In any case, we call nuclear, "clean air energy" for more reasons than just carbon dioxide. Click here for our section of the Web dealing with nuclear energy's environmental benefits.

Comments

Anonymous said…
Only trouble is, we don't have the "options" of wind and solar in any realistic sense for meeting the majority of projected need. Those are intermittant energy sources with capacity factors in the range of 25%, availability not much better in most places, and in some places a lot worse. The maximum potential I've seen for all of these "options" combined is something like 20% of the projected demand. So where do we go for the other 80%, even if by some unlikely happenstance we were to fully develop the potential of "renewables"? Seems like we're spending a lot of effort developing and talking about things that are meeting something like 1% of our needs now, and have at most the potential to meet a fifth of our requirements. Meanwhile the elephant in the living room, the other 80% of the demand, remains to be addressed.
Anonymous said…
Why would we need a rock star to tell us about energy?

From what I can discern, rock stars are not especially qualified to speak about dentistry, bridge building, oceanography, or even the chemistry of gemstones.

Of course, if one is a rock star, one could in theory learn about energy.

I would guess that the lights and amplifiers at most of Crow's concerts are powered by coal, except of course, when she plays Paris.

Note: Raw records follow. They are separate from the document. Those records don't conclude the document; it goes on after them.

(** What the platform answers during one [fetchStatuses]: the answers
    for [fetchStakedMiners]; the provider wrapper and the food address
    look-up (a rejection stands for a throw of either); the meal count
    of the food contract; the answer of [canEatMeal] for each miner and
    meal; and, for each meal, the time at which the [Promise.all] over
    its reads is settled. *)
Record FetchEnv : Type := {
  fe_miners : Env;
  fe_foodAddress : outcome string;
  fe_mealCount : outcome Z;
  fe_canEatMeal : Z -> nat -> outcome (bool * Z);
  fe_settleTime : nat -> nat
}.

Definition FETCH_COOLDOWN : Z := 15000.

(** [Array(n)] throws a RangeError unless [n] is an array length. *)
Definition validArrayLength (n : Z) : bool := (0 <=? n) && (n <=? 4294967295).

Definition withMiners (m : State) (h : Hook) : Hook :=
  {| miners := m; statuses := statuses h; loading := loading h;
     lastFetchTime := lastFetchTime h |}.

Definition setLoading (b : bool) (h : Hook) : Hook :=
  {| miners := miners h; statuses := statuses h; loading := b;
     lastFetchTime := lastFetchTime h |}.

Definition setStatuses (l : list MealStatus) (h : Hook) : Hook :=
  {| miners := miners h; statuses := l; loading := loading h;
     lastFetchTime := lastFetchTime h |}.

Definition setLastFetchTime (t : Z) (h : Hook) : Hook :=
  {| miners := miners h; statuses := statuses h; loading := loading h;
     lastFetchTime := t |}.

(** The answers for one meal, one per miner in use, each time as
    [Number(time)]; a rejected read has none. *)
Definition mealResults (env : FetchEnv) (currentMiners : list Z) (id : nat)
    : list (bool * Z) :=
  flat_map (fun miner =>
              match fe_canEatMeal env miner id with
              | Resolved (canEat, time) => [(canEat, bigintToNumber time)]
              | Rejected _ => []
              end)
           currentMiners.

(** [Promise.all] over the reads of one meal rejects when one of them
    does, and then so does the outer [Promise.all]. *)
Definition mealReadFails (env : FetchEnv) (currentMiners : list Z) (id : nat)
    : bool :=
  existsb (fun miner => is_rejected (fe_canEatMeal env miner id))
          currentMiners.

(** The meals in the order their reads are settled: each meal pushes its
    status when its own reads are done.  Meals settled at the same time
    keep the order of their ids. *)
Fixpoint insertSettled (settleTime : nat -> nat) (id : nat) (done : list nat)
    : list nat :=
  match done with
  | [] => [id]
  | x :: rest =>
      if (settleTime id <? settleTime x)%nat then id :: done
      else x :: insertSettled settleTime id rest
  end.

Definition completionOrder (settleTime : nat -> nat) (ids : list nat)
    : list nat :=
  fold_left (fun done id => insertSettled settleTime id done) ids [].

(** [fetchStatuses(force)], run to its end. *)
Definition fetchStatuses (cl : FetchClosure) (env : FetchEnv) (force : bool)
    (now : Z) (h : Hook) : Hook :=
  if negb force && (now - fc_lastFetchTime cl <? FETCH_COOLDOWN) then h
  else
    let h1 := setLoading true (setLastFetchTime now h) in
    let '(currentMiners, m) :=
      fetchStakedMiners (fc_fetchStakedMiners cl) (fe_miners env)
                        (miners h1) in
    let h2 := withMiners m h1 in
    if negb (fc_connector cl) || (List.length currentMiners =? 0)%nat then
      setLoading false h2
    else
      match fe_foodAddress env with
      | Rejected _ => setLoading false h2
      | Resolved foodAddress =>
          if negb (truthy (Some foodAddress)) then h2
          else
            match fe_mealCount env with
            | Rejected _ => setLoading false h2
            | Resolved rawCount =>
                let mealCount := bigintToNumber rawCount in
                if negb (validArrayLength mealCount) then setLoading false h2
                else
                  let ids := seq 0 (Z.to_nat mealCount) in
                  if existsb (mealReadFails env currentMiners) ids
                  then setLoading false h2
                  else
                    let newStatuses :=
                      map (fun id =>
                             mealStatus id (mealResults env currentMiners id))
                          (completionOrder (fe_settleTime env) ids) in
                    setLoading false (setStatuses newStatuses h2)
            end
      end.

End UseMealStatuses.

(** * hooks/useStaking.ts *)

Module UseStaking.

Section Hook.

(** The token objects of the NFT service; the hook only reads their id,
    through [Number(nft.id)]. *)
Variable NFT : Type.
Variable idOf : NFT -> Z.

Record StakingState : Type := {
  stakedMiners : list Z;
  stakedMinerCount : Z;
  pendingRewards : string;
  gemsPerSecond : string;
  lastRewardsUpdate : Z;
  isLoading : bool;
  error : option string;
  availableMiners : list NFT;
  loadingMiners : bool;
  autoSyncEnabled : bool;
  estimatedRewards : string
}.

(** The initial state; [now] is the [Date.now()] of the first render. *)
Definition initialState (now : Z) : StakingState :=
  {| stakedMiners := []; stakedMinerCount := 0; pendingRewards := "0";
     gemsPerSecond := "0"; lastRewardsUpdate := now; isLoading := false;
     error := None; availableMiners := []; loadingMiners := false;
     autoSyncEnabled := false; estimatedRewards := "0" |}.

(** The one second interval of the local estimate, with the four values
    its callback closes over. *)
Record Ticker : Type := {
  tk_id : nat;
  tk_baseRewards : string;
  tk_gemsPerSecond : string;
  tk_minerCount : Z;
  tk_lastUpdateTime : Z
}.

(** [rewardsIntervalRef] and the tickers the runtime holds. *)
Record Estimation : Type := {
  rewardsIntervalRef : option nat;
  tickers : list Ticker;
  nextTickerId : nat
}.

Definition noEstimation : Estimation :=
  {| rewardsIntervalRef := None; tickers := []; nextTickerId := 1 |}.

Definition clearTicker (id : nat) (l : list Ticker) : list Ticker :=
  filter (fun t => negb (Nat.eqb (tk_id t) id)) l.

(** [setupRewardsEstimation]: with no miner it stops after clearing the
    old interval, leaving the dead handle in the reference. *)
Definition setupRewardsEstimation (baseRewards gemsPerSecond : string)
    (minerCount lastUpdateTime : Z) (e : Estimation) : Estimation :=
  let kept :=
    match rewardsIntervalRef e with
    | Some id => clearTicker id (tickers e)
    | None => tickers e
    end in
  if minerCount =? 0 then
    {| rewardsIntervalRef := rewardsIntervalRef e; tickers := kept;
       nextTickerId := nextTickerId e |}
  else
    let id := nextTickerId e in
    {| rewardsIntervalRef := Some id;
       tickers := kept ++ [{| tk_id := id; tk_baseRewards := baseRewards;
                              tk_gemsPerSecond := gemsPerSecond;
                              tk_minerCount := minerCount;
                              tk_lastUpdateTime := lastUpdateTime |}];
       nextTickerId := S id |}.

(** The clean-up of the wallet effect: the interval is cleared and the
    reference reset. *)
Definition stopRewardsEstimation (e : Estimation) : Estimation :=
  match rewardsIntervalRef e with
  | Some id =>
      {| rewardsIntervalRef := None; tickers := clearTicker id (tickers e);
         nextTickerId := nextTickerId e |}
  | None => e
  end.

Sting, who devoted a whole song to some dribble about carbon 14 (and the tune was catchy), made of film that was, well, all about Sting and Sting playing Paris. For about one month Sting paid to have Sting filmed renting a chateau where Sting consumed oodles and oodles of power conspicuously, all the time posturing about how Sting was the most Sting like concerned person about the world's environmental issues as enunciated by Sting.

So what?

-NNadir
Anonymous said…
Fact is, show biz people use hundreds, if not thousands of tons more carbon than the rest of us. Making movies, doing concerts, all of these consume vastly more energy than the rest of us use in our ordinary jobs. Flying around in private jets, tooling from concert to concert in limos or buses (and no, I'm not impressed with the "biodiesel bus"), leaves a carbon footprint that exceeds what many of us leave in a lifetime. But, that's okay, they're rock stars, they're "concerned" about the environment. That gives them leave to abuse it while lecturing the rest of us on what we should or shouldn't advocate.